The upshot is I can no use it and absorb myself in my writing. The legacy text editor has been fully retired. The block editor is now non-optional, at least if you use the WordPress app. And the online editor is extremely broken. The block editor layout causes weird typos (for instance, I constantly hit underline when I mean to hit delete). When you tap on a word in a different text block, the whole thing lurches upward, and instead of the word you were trying to select, the word below it is selected. And it is now entirely impossible to cut multiple paragraphs. Everything conspires to distract and frustrate.
WordPress is no longer a tool I can use. Even right now, writing this little diatribe, I am having one problem after another. I can hardly get this out. It is depressing.
I loved WordPress.
I also loved Adobe Illustrator and Adobe Photoshop.
I loved MacOS, iOS and I loved Apple.
A new alienated generation of designers now dominates UX. One by one these alienated incompetents are destroying designs that I once loved and relied upon. These tools were part of me — extensions of my own being. My intuitive bond with these tools has been severed. I experience it as amputation. It is deeply personal. It is betrayal.

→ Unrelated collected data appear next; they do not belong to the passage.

(* ===== verification/Lzf.v ===== *)
(** LZF compression, the model: src/redis-stable/src/lzf_c.c and lzf_d.c, with the
    configuration of lzfP.h (HLOG 16, VERY_FAST, no INIT_HTAB, CHECK_INPUT).

    Pointers are offsets into the input or output buffer.  The hash table is not
    initialised: its entries are arbitrary addresses, and [base] is the address of the
    input, so that an entry [a] designates the offset [a - base]. *)

From S2P Require Import Prelude Machine.

Definition HLOG : Z := 16.
Definition HSIZE : Z := Z.shiftl 1 HLOG.
Definition MAX_LIT : Z := 32.
Definition MAX_OFF : Z := 8192.
Definition MAX_REF : Z := 264.

(** * lzf_compress *)

(** FRST(p): (p[0] << 8) | p[1] *)
Definition FRST (inp : list Z) (p : Z) : res Z :=
  let! a := get1 p inp in
  let! b := get1 (p + 1) inp in
  Ok (Z.lor (Z.shiftl a 8) b).
(** NEXT(v,p): (v << 8) | p[2] *)
Definition NEXT (v : Z) (inp : list Z) (p : Z) : res Z :=
  let! c := get1 (p + 2) inp in
  Ok (Z.lor (u32 (Z.shiftl v 8)) c).
Definition IDX (h : Z) : Z := Z.land (u32 (Z.shiftr h (3 * 8 - HLOG) - h * 5)) (HSIZE - 1).

Definition htable := Z -> Z.
Definition set_slot (t : htable) (i a : Z) : htable := fun j => if j =? i then a else t j.

(** The unrolled comparisons: [n] of them, stopping at a mismatch.  Returns the length
    and whether a mismatch was found. *)
Fixpoint match_unrolled (n : nat) (inp : list Z) (ref ip len : Z) : res (Z * bool) :=
  match n with
  | O => Ok (len, false)
  | S n =>
      let len := len + 1 in
      let! a := get1 (ref + len) inp in
      let! b := get1 (ip + len) inp in
      if negb (a =? b) then Ok (len, true) else match_unrolled n inp ref ip len
  end.
(** do len++; while (len < maxlen && ref[len] == ip[len]) *)
Fixpoint match_rest (fuel : nat) (inp : list Z) (ref ip maxlen len : Z) : res Z :=
  match fuel with
  | O => Fault OutOfFuel
  | S fuel =>
      let len := len + 1 in
      if len <? maxlen then
        let! a := get1 (ref + len) inp in
        let! b := get1 (ip + len) inp in
        if a =? b then match_rest fuel inp ref ip maxlen len else Ok len
      else Ok len
  end.
Definition match_len (inp : list Z) (ref ip maxlen : Z) : res Z :=
  let! '(len, stop) := (if maxlen >? 16 then match_unrolled 16 inp ref ip 2 else Ok (2, false)) in
  if stop then Ok len else match_rest 265 inp ref ip maxlen len.

(** Do three octets at [ref] and [ip] agree, with [ref] in the window?  The value is
    the offset. *)
Definition find_match (inp : list Z) (ref ip : Z) : res (option Z) :=
  let off := u64 (ip - ref - 1) in
  if (off <? MAX_OFF) && (ref >? 0) then
    let! r2 := get1 (ref + 2) inp in
    let! i2 := get1 (ip + 2) inp in
    if r2 =? i2 then
      let! r := load ref 2 inp in
      let! i := load ip 2 inp in
      if le_dec r =? le_dec i then Ok (Some off) else Ok None
    else Ok None
  else Ok None.

(** *op++ = ... for a back reference; [len] is the number of octets minus 2 *)
Definition emit_ref (out : list Z) (op off len : Z) : res (list Z * Z) :=
  if len <? 7 then
    let! out := set1 op (u8 (Z.shiftr off 8 + Z.shiftl len 5)) out in
    let! out := set1 (op + 1) (u8 off) out in
    Ok (out, op + 2)
  else
    let! out := set1 op (u8 (Z.shiftr off 8 + Z.shiftl 7 5)) out in
    let! out := set1 (op + 1) (u8 (len - 7)) out in
    let! out := set1 (op + 2) (u8 off) out in
    Ok (out, op + 3).

(** lit++; *op++ = *ip++; flush the run when it is full *)
Definition put_literal (inp out : list Z) (ip op lit : Z) : res (list Z * Z * Z * Z) :=
  let! c := get1 ip inp in
  let! out := set1 op c out in
  let lit := lit + 1 in
  let op := op + 1 in
  let ip := ip + 1 in
  if lit =? MAX_LIT then
    let! out := set1 (op - lit - 1) (u8 (lit - 1)) out in
    Ok (out, ip, op + 1, 0)
  else Ok (out, ip, op, lit).

(** while (ip < in_end): the remaining octets are literals *)
Fixpoint compress_tail (fuel : nat) (inp : list Z) (in_len : Z) (out : list Z) (ip op lit : Z) : res (list Z * Z * Z) :=
  match fuel with
  | O => Fault OutOfFuel
  | S fuel =>
      if ip <? in_len then
        let! '(out, ip, op, lit) := put_literal inp out ip op lit in
        compress_tail fuel inp in_len out ip op lit
      else Ok (out, op, lit)
  end.
Definition compress_finish (inp : list Z) (in_len : Z) (out : list Z) (out_len ip op lit : Z) : res (Z * list Z) :=
  if op + 3 >? out_len then Ok (0, out)
  else
    let! '(out, op, lit) := compress_tail (S (Z.to_nat (in_len - ip))) inp in_len out ip op lit in
    let! out := set1 (op - lit - 1) (u8 (lit - 1)) out in
    let op := op - b2z (lit =? 0) in
    Ok (op, out).

(** The main loop; each round moves [ip] forward. *)
Fixpoint compress_loop (fuel : nat) (inp : list Z) (in_len base out_len : Z) (htab : htable) (out : list Z)
    (ip op lit hval : Z) : res (Z * list Z) :=
  match fuel with
  | O => Fault OutOfFuel
  | S fuel =>
      if ip <? in_len - 2 then
        let! hval := NEXT hval inp ip in
        let slot := IDX hval in
        let ref := htab slot - base in
        let htab := set_slot htab slot (base + ip) in
        let! m := find_match inp ref ip in
        match m with
        | Some off =>
            let maxlen := in_len - ip - 2 in
            let maxlen := if maxlen >? MAX_REF then MAX_REF else maxlen in
            if (op + 3 + 1 >=? out_len) && (op - b2z (lit =? 0) + 3 + 1 >=? out_len) then Ok (0, out)
            else
              let! out := set1 (op - lit - 1) (u8 (lit - 1)) out in
              let op := op - b2z (lit =? 0) in
              let! len := match_len inp ref ip maxlen in
              let len := len - 2 in
              let ip := ip + 1 in
              let! '(out, op) := emit_ref out op off len in
              let op := op + 1 in
              let ip := ip + (len + 1) in
              if ip >=? in_len - 2 then compress_finish inp in_len out out_len ip op 0
              else
                let ip := ip - 2 in
                let! hval := FRST inp ip in
                let! hval := NEXT hval inp ip in
                let htab := set_slot htab (IDX hval) (base + ip) in
                let ip := ip + 1 in
                let! hval := NEXT hval inp ip in
                let htab := set_slot htab (IDX hval) (base + ip) in
                let ip := ip + 1 in
                compress_loop fuel inp in_len base out_len htab out ip op 0 hval
        | None =>
            if op >=? out_len then Ok (0, out)
            else
              let! '(out, ip, op, lit) := put_literal inp out ip op lit in
              compress_loop fuel inp in_len base out_len htab out ip op lit hval
        end
      else compress_finish inp in_len out out_len ip op lit
  end.

Definition lzf_compress (htab : htable) (base : Z) (inp : list Z) (in_len : Z) (out : list Z) (out_len : Z) : res (Z * list Z) :=
  if (in_len =? 0) || (out_len =? 0) then Ok (0, out)
  else
    let! hval := FRST inp 0 in
    compress_loop (S (Z.to_nat in_len)) inp in_len base out_len htab out 0 1 0 hval.

(** * lzf_decompress *)

Inductive errno := E2BIG | EINVAL.

(** *op++ = *ip++, [n] times *)
Fixpoint copy_in (n : nat) (inp : list Z) (ip : Z) (out : list Z) (op : Z) : res (list Z) :=
  match n with
  | O => Ok out
  | S n => let! c := get1 ip inp in let! out := set1 op c out in copy_in n inp (ip + 1) out (op + 1)
  end.
(** *op++ = *ref++, [n] times, within the output *)
Fixpoint copy_back (n : nat) (out : list Z) (ref op : Z) : res (list Z) :=
  match n with
  | O => Ok out
  | S n => let! c := get1 ref out in let! out := set1 op c out in copy_back n out (ref + 1) (op + 1)
  end.

Fixpoint decompress_loop (fuel : nat) (inp : list Z) (in_len : Z) (out : list Z) (out_len ip op : Z)
  : res (Z * option errno * list Z) :=
  match fuel with
  | O => Fault OutOfFuel
  | S fuel =>
      if ip <? in_len then
        let! ctrl := get1 ip inp in
        let ip := ip + 1 in
        if ctrl <? 32 then
          let ctrl := ctrl + 1 in
          if op + ctrl >? out_len then Ok (0, Some E2BIG, out)
          else if ip + ctrl >? in_len then Ok (0, Some EINVAL, out)
          else
            let! out := copy_in (Z.to_nat ctrl) inp ip out op in
            decompress_loop fuel inp in_len out out_len (ip + ctrl) (op + ctrl)
        else
          let len := Z.shiftr ctrl 5 in
          let ref := op - Z.shiftl (Z.land ctrl 0x1f) 8 - 1 in
          if ip >=? in_len then Ok (0, Some EINVAL, out)
          else
            let! '(len, ip) :=
              (if len =? 7 then let! x := get1 ip inp in Ok (len + x, ip + 1) else Ok (len, ip)) in
            if (Z.shiftr ctrl 5 =? 7) && (ip >=? in_len) then Ok (0, Some EINVAL, out)
            else
              let! x := get1 ip inp in
              let ref := ref - x in
              let ip := ip + 1 in
              if op + len + 2 >? out_len then Ok (0, Some E2BIG, out)
              else if ref <? 0 then Ok (0, Some EINVAL, out)
              else
                let! out :=
                  (if len <=? 9 then copy_back (Z.to_nat (len + 2)) out ref op
                   else if op >=? ref + (len + 2) then
                     let! bs := load ref (len + 2) out in store op bs out
                   else copy_back (Z.to_nat (len + 2)) out ref op) in
                decompress_loop fuel inp in_len out out_len ip (op + len + 2)
      else Ok (op, None, out)
  end.

Definition lzf_decompress (inp : list Z) (in_len : Z) (out : list Z) (out_len : Z) : res (Z * option errno * list Z) :=
  decompress_loop (S (Z.to_nat in_len)) inp in_len out out_len 0 0.
(* ===== verification/SetTypeSpec.v ===== *)
(** Set objects, the contract: the type layer of src/redis-stable/src/t_set.c keeps a
    finite set of byte strings, whatever encoding holds it and whatever conversions the
    operations trigger.  The proofs use the contracts of the integer set, the listpack
    and the hash table, and the iteration contract of [Iterable]. *)

From Stdlib Require Import String.
From stdpp Require Import gmap.
From S2P Require Import Prelude Machine Iterable Intset UtilNum Listpack ListpackEnc ListpackSeq ListpackRead ListpackUpd ListpackSpec.
From S2P Require Import Dict DictInv DictOps DictIter SetType.

(** * Strings as keys *)

Lemma memcmp_eq_spec : forall (s1 s2 : list Z), length s1 = length s2 -> memcmp_eq (length s1) s1 s2 = true <-> s1 = s2.
Proof.
  induction s1 as [|c1 s1 IH]; intros [|c2 s2]; simpl; try done. intros [= Hl].
  rewrite andb_true_iff, Z.eqb_eq, (IH s2 Hl). split; [by intros [-> ->]|by intros [= -> ->]].
Qed.

Lemma sds_length (k : sds) : 0 <= zlength (sds_bytes k) < 2147483648.
Proof. split; [lia|]. apply (proj2_dsig k). Qed.

Lemma sds_bytes_inj (a b : sds) : sds_bytes a = sds_bytes b <-> a = b.
Proof. symmetry. apply (dsig_eq sds_fits). Qed.

Lemma dictSdsKeyCompare_eq (a b : sds) : dictSdsKeyCompare a b = true <-> a = b.
Proof.
  pose proof (sds_length a). pose proof (sds_length b). unfold dictSdsKeyCompare.
  rewrite !s_id by (unfold in_s; pow_const; lia). rewrite <- sds_bytes_inj.
  destruct (Z.eqb_spec (zlength (sds_bytes a)) (zlength (sds_bytes b))) as [E|E]; cbn [negb].
  - rewrite Nat2Z.id. apply memcmp_eq_spec. by apply Nat2Z.inj.
  - split; [done|]. intros E'. by rewrite E' in E.
Qed.

Lemma sdsnewlen_ok bs : zlength bs < 2147483648 -> exists k : sds, sdsnewlen bs = Ok k /\ sds_bytes k = bs.
Proof. intros Hl. unfold sdsnewlen. destruct (decide (sds_fits bs)) as [H|H]; [|done]. by exists (dexist bs H). Qed.

(** * The text of an element *)

(** The canonical decimal notation. *)
Definition int_text (v : Z) : list Z :=
  match ll2string (replicate 21 0) LONG_STR_SIZE v with Ok (n, buf) => take (Z.to_nat n) buf | Fault _ => [] end.

Lemma int_text_buf junk v txt :
  in_s 64 v -> sdecimal v txt ->
  exists buf, ll2string (replicate 21 junk) LONG_STR_SIZE v = Ok (zlength txt, buf) /\ take (length txt) buf = txt.
Proof.
  intros Hv Hd. pose proof (sdecimal_length v txt Hv Hd). unfold LONG_STR_SIZE.
  rewrite (ll2string_fits _ _ v txt Hv Hd) by (rewrite ?length_replicate; lia).
  eexists. split; [done|]. apply take_app_length.
Qed.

Alienated people cannot design intuitive systems, because alienated people do not even know what intuition is. To them intuition is just arbitrary mental habit, which can be retrained. With enough repetition and drill, just about anything can be made familiar, intuitive and true.
When one is fully alienated, this seems absolutely true, and, without any contrasting experience of intuition with which this alienation can be compared, it is impossible to know or even conceive otherwise. Where conception ends, imagination ends.
Things can be better. Things will be better. Whether we live to experience it, or die from alienation is the real question.